Everything from the first line of the entries through the line containing "ILP32); the call" is to be retyped exactly, and nothing beyond it.

■ DATASET RECORDS:
....
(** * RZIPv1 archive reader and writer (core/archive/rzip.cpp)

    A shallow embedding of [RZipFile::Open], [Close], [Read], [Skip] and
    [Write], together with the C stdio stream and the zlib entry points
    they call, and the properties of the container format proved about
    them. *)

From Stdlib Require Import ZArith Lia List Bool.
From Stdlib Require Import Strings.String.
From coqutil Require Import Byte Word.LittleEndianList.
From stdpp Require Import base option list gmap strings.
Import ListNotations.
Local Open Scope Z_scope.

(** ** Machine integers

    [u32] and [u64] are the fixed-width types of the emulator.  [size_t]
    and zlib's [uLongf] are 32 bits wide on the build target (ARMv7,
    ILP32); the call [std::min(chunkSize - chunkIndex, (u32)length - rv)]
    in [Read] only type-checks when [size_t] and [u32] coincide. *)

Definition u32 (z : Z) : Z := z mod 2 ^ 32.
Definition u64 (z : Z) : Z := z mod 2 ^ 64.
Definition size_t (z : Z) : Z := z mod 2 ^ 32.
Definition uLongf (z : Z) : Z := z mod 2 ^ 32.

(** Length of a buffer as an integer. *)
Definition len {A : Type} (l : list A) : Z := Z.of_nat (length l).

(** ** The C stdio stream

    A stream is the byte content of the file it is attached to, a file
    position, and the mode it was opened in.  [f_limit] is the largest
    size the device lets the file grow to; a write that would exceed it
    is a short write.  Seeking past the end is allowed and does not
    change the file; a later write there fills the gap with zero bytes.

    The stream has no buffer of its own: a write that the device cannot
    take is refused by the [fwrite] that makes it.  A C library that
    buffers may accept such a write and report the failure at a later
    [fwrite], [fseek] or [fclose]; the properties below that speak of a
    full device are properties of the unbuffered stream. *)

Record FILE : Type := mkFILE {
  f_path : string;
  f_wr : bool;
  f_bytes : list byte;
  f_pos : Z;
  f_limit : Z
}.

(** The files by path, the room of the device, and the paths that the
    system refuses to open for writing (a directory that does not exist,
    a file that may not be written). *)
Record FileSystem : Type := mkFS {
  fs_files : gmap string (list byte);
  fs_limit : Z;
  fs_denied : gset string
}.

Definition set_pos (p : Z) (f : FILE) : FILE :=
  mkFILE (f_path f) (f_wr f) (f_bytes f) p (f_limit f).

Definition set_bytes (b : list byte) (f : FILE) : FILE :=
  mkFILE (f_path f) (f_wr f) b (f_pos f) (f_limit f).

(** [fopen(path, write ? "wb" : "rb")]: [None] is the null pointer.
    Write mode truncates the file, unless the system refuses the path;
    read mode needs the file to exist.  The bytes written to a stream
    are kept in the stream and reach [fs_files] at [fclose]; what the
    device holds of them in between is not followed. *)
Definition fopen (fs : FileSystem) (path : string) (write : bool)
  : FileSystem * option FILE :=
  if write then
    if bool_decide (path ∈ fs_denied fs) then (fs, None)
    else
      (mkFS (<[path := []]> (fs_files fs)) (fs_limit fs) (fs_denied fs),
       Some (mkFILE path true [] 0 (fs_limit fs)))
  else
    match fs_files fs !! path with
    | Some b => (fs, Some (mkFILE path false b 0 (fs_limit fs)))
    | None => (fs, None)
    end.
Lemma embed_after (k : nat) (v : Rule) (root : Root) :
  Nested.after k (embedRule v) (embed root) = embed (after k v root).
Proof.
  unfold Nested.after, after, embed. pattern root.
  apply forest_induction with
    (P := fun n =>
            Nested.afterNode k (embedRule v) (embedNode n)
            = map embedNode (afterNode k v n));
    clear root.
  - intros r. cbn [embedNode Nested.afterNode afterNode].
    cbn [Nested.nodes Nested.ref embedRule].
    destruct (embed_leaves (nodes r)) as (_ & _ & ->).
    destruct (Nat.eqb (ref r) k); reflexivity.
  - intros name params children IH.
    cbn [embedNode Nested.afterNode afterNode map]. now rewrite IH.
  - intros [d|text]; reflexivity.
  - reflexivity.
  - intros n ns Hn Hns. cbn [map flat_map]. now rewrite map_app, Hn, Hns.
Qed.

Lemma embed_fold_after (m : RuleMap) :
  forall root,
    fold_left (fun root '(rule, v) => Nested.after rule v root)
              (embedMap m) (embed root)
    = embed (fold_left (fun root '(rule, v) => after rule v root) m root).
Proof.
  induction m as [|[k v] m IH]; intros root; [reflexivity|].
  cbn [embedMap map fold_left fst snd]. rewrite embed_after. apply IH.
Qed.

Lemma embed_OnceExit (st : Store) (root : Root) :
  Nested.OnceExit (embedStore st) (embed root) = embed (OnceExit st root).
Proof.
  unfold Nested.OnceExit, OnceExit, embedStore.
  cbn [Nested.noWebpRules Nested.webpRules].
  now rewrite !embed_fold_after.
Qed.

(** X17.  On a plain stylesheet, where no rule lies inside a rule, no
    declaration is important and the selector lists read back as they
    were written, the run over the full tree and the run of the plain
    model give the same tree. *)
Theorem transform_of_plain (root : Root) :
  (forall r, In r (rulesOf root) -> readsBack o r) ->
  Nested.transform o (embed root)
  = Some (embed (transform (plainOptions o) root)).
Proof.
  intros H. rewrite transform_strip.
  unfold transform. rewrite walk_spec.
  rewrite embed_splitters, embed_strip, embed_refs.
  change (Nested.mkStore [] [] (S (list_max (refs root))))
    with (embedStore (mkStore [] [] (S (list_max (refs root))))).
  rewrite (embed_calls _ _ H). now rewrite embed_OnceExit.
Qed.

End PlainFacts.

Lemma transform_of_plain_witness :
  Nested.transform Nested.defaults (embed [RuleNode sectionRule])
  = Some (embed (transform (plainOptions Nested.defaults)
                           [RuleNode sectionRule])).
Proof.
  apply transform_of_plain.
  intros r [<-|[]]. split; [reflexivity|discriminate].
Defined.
....
■ SOLUTION BELOW:
(** * RZIPv1 archive reader and writer (core/archive/rzip.cpp)

    A shallow embedding of [RZipFile::Open], [Close], [Read], [Skip] and
    [Write], together with the C stdio stream and the zlib entry points
    they call, and the properties of the container format proved about
    them. *)

From Stdlib Require Import ZArith Lia List Bool.
From Stdlib Require Import Strings.String.
From coqutil Require Import Byte Word.LittleEndianList.
From stdpp Require Import base option list gmap strings.
Import ListNotations.
Local Open Scope Z_scope.

(** ** Machine integers

    [u32] and [u64] are the fixed-width types of the emulator.  [size_t]
    and zlib's [uLongf] are 32 bits wide on the build target (ARMv7,
    ILP32); the call [std::min(chunkSize - chunkIndex, (u32)length - rv)]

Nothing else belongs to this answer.